Ergebnisse: Von den fünf Netzwerken nahmen insgesamt 40 Patienten an den Fokusgruppen teil. Mehr als die Hälfte der befragten Patienten war weiblich (n= 23; 58%). Im Durchschnitt waren die Patienten 44 Jahre alt. Als führende Beschwerde gaben 27 Patienten gedrückte Stimmung/ Antriebslosigkeit an.Die vorliegenden Ergebnisse aus den Fokusgruppen der Patienten zeigten, dass die integrierte Versorgung mit den implementierten Strukturen und Prozessen eine gute Betreuung gewährleistet. Neben den Netzwerkgesprächen und der Krisenhotline wird das Angebot von Hausbesuchen und der Einbezug Angehöriger als gewinnbringend für die eigene Behandlung angesehen. Allerdings zeigten sich insbesondere bei der Vermittlung an externe, nicht an die integrierte Versorgung angegliederten Professionen Optimierungspotentiale.

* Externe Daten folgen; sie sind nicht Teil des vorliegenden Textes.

(* ===== verification/BusFlow.v ===== *)
(** * BusFlow

    Where the envelopes are.  For one subscription, every envelope destined to
    it (selected by a publish or handed over as backlog) is in exactly one
    place: held by a client that has yet to push it, in the queue, in the
    worker's hands, or finished (refused, evicted, expired or delivered). *)

From S2P Require Import Prelude Lts BoundedQueue Qos TopicBus BusSystem BusInvariants.
From stdpp Require Import strings.
Open Scope Z_scope.

(** One copy of [e] per occurrence of [id] among the targets. *)
Definition copies (id : nat) (e : Envelope) (targets : list nat) : list Envelope :=
  (fun _ => e) <$> filter (fun x => x = id) targets.

Definition destined_by (id : nat) (ev : event) : list Envelope :=
  match ev with
  | EvSelect _ e targets => copies id e targets
  | EvSubscribe id' _ backlog => if decide (id' = id) then backlog else []
  | _ => []
  end.

Definition refused (e : Envelope) (s : section Envelope PushStatus) : list Envelope :=
  match sec_outcome s with
  | Returned st => if status_accepted st then [] else [e]
  | Sleeps _ _ => []
  end.

Definition finished_by (id : nat) (ev : event) : list Envelope :=
  match ev with
  | EvPush id' e s => if decide (id' = id) then sec_discarded s ++ refused e s else []
  | EvExpire id' e _ => if decide (id' = id) then [e] else []
  | EvReturn id' e => if decide (id' = id) then [e] else []
  | _ => []
  end.

(** What the callback of [id] was called with, and what it returned from. *)
Definition callbacks_by (id : nat) (ev : event) : list Envelope :=
  match ev with EvCallback id' e _ => if decide (id' = id) then [e] else [] | _ => [] end.

Definition destined (id : nat) (tr : list event) : list Envelope := tr ≫= destined_by id.
Definition finished (id : nat) (tr : list event) : list Envelope := tr ≫= finished_by id.
Definition callbacks (id : nat) (tr : list event) : list Envelope := tr ≫= callbacks_by id.

Definition in_flight (id : nat) (c : client) : list Envelope :=
  match c with
  | CNotify _ _ _ e targets | CPublish e targets _ => copies id e targets
  | CBlocked e id' targets _ _ => copies id e (id' :: targets)
  | CBacklog id' backlog => if decide (id' = id) then backlog else []
  | _ => []
  end.

Definition in_hand (w : worker_state) : list Envelope :=
  match w with WHolding e | WCalling e => [e] | _ => [] end.

Definition in_sub (s : Subscription) : list Envelope := items_ (sub_queue s) ++ in_hand (sub_worker s).

Definition in_subs (id : nat) (h : list Subscription) : list Envelope :=
  match h !! id with Some s => in_sub s | None => [] end.

(** Everything on its way to, or inside, subscription [id]. *)
Definition held (id : nat) (σ : bus_state) : list Envelope :=
  (bs_clients σ ≫= in_flight id) ++ in_subs id (heap (bs_bus σ)).

(** Split on which subscription is concerned, and add up. *)
Ltac flow_cases :=
  repeat case_decide; rewrite ?countb_app, ?countb_cons, ?countb_nil in *; lia.

Section conservation.
Context (f : Envelope -> bool).
Implicit Types (id : nat) (σ : bus_state).

Lemma in_subs_insert id id' h s s' :
  h !! id' = Some s ->
  (countb f (in_subs id (<[id' := s']> h)) + (if decide (id' = id) then countb f (in_sub s) else 0)
   = countb f (in_subs id h) + (if decide (id' = id) then countb f (in_sub s') else 0))%nat.
Proof.
  intros Hs. unfold in_subs. pose proof (lookup_lt_Some _ _ _ Hs). case_decide; subst.
  - rewrite Hs, list_lookup_insert_eq by done. lia.
  - by rewrite list_lookup_insert_ne.
Qed.

Lemma in_subs_counts_only id h h' : counts_only h h' -> in_subs id h' = in_subs id h.
Proof.
  intros Hc. unfold in_subs, in_sub. destruct (h !! id) as [s|] eqn:Hs.
  - destruct (counts_only_lookup _ _ _ _ Hc Hs) as (s' & -> & _ & -> & ->). done.
  - destruct Hc as [Hl _]. apply lookup_ge_None in Hs. rewrite <-Hl in Hs.
    by apply lookup_ge_None in Hs as ->.
Qed.

Lemma in_subs_snoc id h t ty q :
  in_subs id (h ++ [new_subscription t ty q]) = in_subs id h.
Proof.
  unfold in_subs. destruct (h !! id) as [s|] eqn:Hs.
  - by rewrite (lookup_app_l_Some _ _ _ _ Hs).
  - apply lookup_ge_None in Hs as Hlen. rewrite lookup_app_r by done.
    by destruct (id - length h)%nat.
Qed.

Lemma countb_copies id e x targets :
  countb f (copies id e (x :: targets)) =
  ((if decide (x = id) then countb f [e] else 0) + countb f (copies id e targets))%nat.
Proof.
  unfold copies. rewrite filter_cons. case_decide; rewrite ?fmap_cons; [|done].
  rewrite !countb_cons, countb_nil. lia.
Qed.

Lemma countb_copies_nil id e : countb f (copies id e []) = 0%nat.
Proof. done. Qed.

(** A push section moves the envelope into the queue, refuses it or keeps it
    with the publisher; what it evicts is finished. *)
Lemma push_section_flow id id' e targets acc s sec :
  queue_wf (sub_queue s) -> push_shape (sub_queue s) e sec ->
  (countb f (in_flight id (after_target e id' targets acc sec)) +
   (if decide (id' = id) then
      countb f (in_sub (with_queue s (sec_queue sec))) + countb f (sec_discarded sec ++ refused e sec)
    else 0) =
   countb f (copies id e (id' :: targets)) +
   (if decide (id' = id) then countb f (in_sub s) else 0))%nat.
Proof.
  intros Hwf Hs. pose proof (push_shape_items _ _ _ Hwf Hs) as Hi.
  apply (f_equal (countb f)) in Hi. rewrite !countb_app in Hi.
  unfold after_target, refused, sec_accepted, in_sub in *. simpl. rewrite !countb_app.
  destruct (sec_outcome sec) as [[]|c d]; simpl; rewrite ?countb_copies; case_decide; simpl in *; try lia.
  all: rewrite ?countb_cons, ?countb_nil in *; lia.
Qed.

Lemma backlog_returns s e : exists st, sec_outcome (backlog_push s e) = Returned st.
Proof.
  unfold backlog_push, try_push, push_until, push_back, wait_for_space.
  destruct (closed_ (sub_queue s)), (policy_ (sub_queue s)); simpl; repeat case_bool; simpl; eauto.
Qed.

Lemma deliver_in_sub s e now s' r w :
  deliver_check s e now = (s', r) -> in_sub (with_worker s' w) = items_ (sub_queue s) ++ in_hand w.
Proof. intros Hd. apply deliver_check_static in Hd as (_ & Hq & _). unfold in_sub. simpl. by rewrite Hq. Qed.

Lemma publish_in_subs b t ty q m now b' sel id :
  publish_select b t ty q m now = (b', sel) -> in_subs id (heap b') = in_subs id (heap b).
Proof.
  unfold publish_select. destruct (topics_ b !! t) as [e|]; [|intros; by simplify_eq].
  destruct (negb _); intros; simplify_eq; [done|]. simpl. apply in_subs_counts_only.
  by apply (scan_spec q (te_subs e) (mkScan (heap b) (qos_mismatches_ b) [] [])).
Qed.

(** The same for the sections whose client is not a publisher. *)
Lemma backlog_flow id id' e s :
  queue_wf (sub_queue s) ->
  let sec := backlog_push s e in
  (if decide (id' = id) then
     countb f (in_sub (with_queue s (sec_queue sec))) + countb f (sec_discarded sec ++ refused e sec)
   else 0)%nat =
  (if decide (id' = id) then countb f [e] + countb f (in_sub s) else 0)%nat.
Proof.
  intros Hwf sec.
  pose proof (push_section_flow id id' e [] true s sec Hwf (backlog_push_shape s e)) as H.
  destruct (backlog_returns s e) as [st Hst]. fold sec in Hst.
  unfold after_target in H. rewrite Hst in H. cbn [in_flight] in H. rewrite countb_copies in H.
  rewrite (countb_copies_nil id e) in H. case_decide; simpl in *; lia.
Qed.

Lemma pop_flow s w r :
  sub_worker s = WPopping -> sec_outcome (pop (sub_queue s)) = Returned r ->
  in_hand w = match r with Some e => [e] | None => [] end ->
  countb f (in_sub (with_worker (with_queue s (sec_queue (pop (sub_queue s)))) w))
  = countb f (in_sub s).
Proof.
  intros Hw Hr Hh. pose proof (pop_shape_items _ _ (pop_shape_pop (sub_queue s))) as Hi.
  unfold in_sub, sec_popped in *. simpl. rewrite Hw, Hh, Hi, Hr.
  destruct r; simpl; rewrite ?app_nil_r; [|done].
  rewrite !countb_app, countb_cons, countb_cons, !countb_nil. lia.
Qed.

(** The flow of one step: what it destines comes into view, what it finishes
    leaves it, and nothing else appears or disappears. *)
Lemma step_flow id σ ev σ' :
  bus_wf (bs_bus σ) -> step σ ev σ' ->
  (countb f (held id σ) + countb f (destined_by id ev) =
   countb f (held id σ') + countb f (finished_by id ev))%nat.
Proof.
  intros Hwf Hs. unfold held. rewrite !countb_app. pose proof (wf_queue _ Hwf) as Hq.
  destruct Hs; simpl in *;
    try match goal with
    | Hi : ?cs !! ?i = Some ?c |- context [<[?i := ?c']> ?cs] =>
        pose proof (countb_bind_insert f (in_flight id) cs i c c' Hi) as Hcl; simpl in Hcl
    end;
    try match goal with
    | Hi : heap ?b !! ?i = Some ?s |- context [<[?i := ?s']> (heap ?b)] =>
        pose proof (in_subs_insert id i (heap b) s s' Hi) as Hsub;
        destruct (Hq i s Hi) as [Hqwf _]
    end;
    try match goal with
    | Hp : publish_select _ _ _ _ _ _ = _ |- _ => rewrite (publish_in_subs _ _ _ _ _ _ _ _ _ Hp)
    end;
    rewrite ?countb_nil in *; try lia.
  - (* step_target *)
    pose proof (push_section_flow id id0 e targets acc s sec Hqwf ltac:(by eapply target_push_shape)).
    flow_cases.
  - (* step_target_resume *)
    pose proof (push_section_flow id id0 e targets acc s sec Hqwf (push_resume_shape _ _ _ _)).
    flow_cases.
  - (* step_conflict *)
    erewrite (conflict_ensure b _ _ _ b') by done. simpl. lia.
  - (* step_subscribe *)
    apply subscribe_spec in H1 as (en & -> & _ & _ & -> & _ & ->).
    rewrite in_subs_snoc. lia.
  - (* step_backlog *)
    pose proof (backlog_flow id id0 e s Hqwf) as Hb. subst sec. cbv zeta in Hb. flow_cases.
  - (* step_start *)
    unfold in_sub in Hsub. simpl in Hsub. destruct H1 as [Hw|Hw]; rewrite Hw in Hsub; simpl in Hsub;
      flow_cases.
  - (* step_stop_close *)
    unfold in_sub in Hsub. simpl in Hsub. flow_cases.
  - (* step_join *)
    unfold in_sub in Hsub. simpl in Hsub. rewrite H1 in Hsub. simpl in Hsub. flow_cases.
  - (* step_pop *)
    subst sec. rewrite (pop_flow s (WHolding e) (Some e)) in Hsub by done. flow_cases.
  - (* step_exit *)
    subst sec. rewrite (pop_flow s WExited None) in Hsub by done. flow_cases.
  - (* step_expire *)
    rewrite (deliver_in_sub _ _ _ _ _ _ H1) in Hsub. unfold in_sub in Hsub. rewrite H0 in Hsub.
    rewrite !countb_app in Hsub. simpl in Hsub. flow_cases.
  - (* step_callback *)
    rewrite (deliver_in_sub _ _ _ _ _ _ H1) in Hsub. unfold in_sub in Hsub. rewrite H0 in Hsub.
    simpl in Hsub. flow_cases.
  - (* step_return *)
    unfold in_sub in Hsub. simpl in Hsub. rewrite H0 in Hsub. rewrite !countb_app in Hsub. simpl in Hsub.
    flow_cases.
Qed.
End conservation.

Diskussionen: Qualitative Forschung eignet sich besonders, um mehr über die subjektiven Sichtweisen und Erfahrungen von Patienten in diesem Netzwerk zu erfahren. Insgesamt verdeutlichen die qualitativen Ergebnisse, dass die integrierte Versorgung für psychisch kranke Menschen durch die vorhandenen Strukturen und Prozesse sich positiv auf diese Personengruppe auswirken kann. Gleichzeitig können auch zu optimierende Strukturen und Prozesse des „Netzwerks psychische Gesundheit“ aufgezeigt werden.

Praktische Implikationen: Das von der TK angebotene Netzwerk psychische Gesundheit im Rahmen der integrierten Versorgung kann als Innovation innerhalb der Gesundheitsversorgung von psychisch Kranken betrachtet werden. Die Stärkung der Versorgung von psychisch kranken Menschen sollte in Anbetracht der Zunahme der Prävalenz psychischer Erkrankungen noch stärker in den Fokus solcher Versorgungsmodelle rücken.


Literatur

1.
Burns T, Catty J, Dash M, Roberts C, Lockwood A, Marshall M. Use of intensive case management to reduce time in hospital in people with severe mental illness: systematic review and meta-regression. BMJ. 2007;335(7615):336.
2.
Dieterich M, Irving CB, Park B, Marshall M. Intensive case management for severe mental illness. Cochrane Database Syst Rev. 2010;(10):CD007906.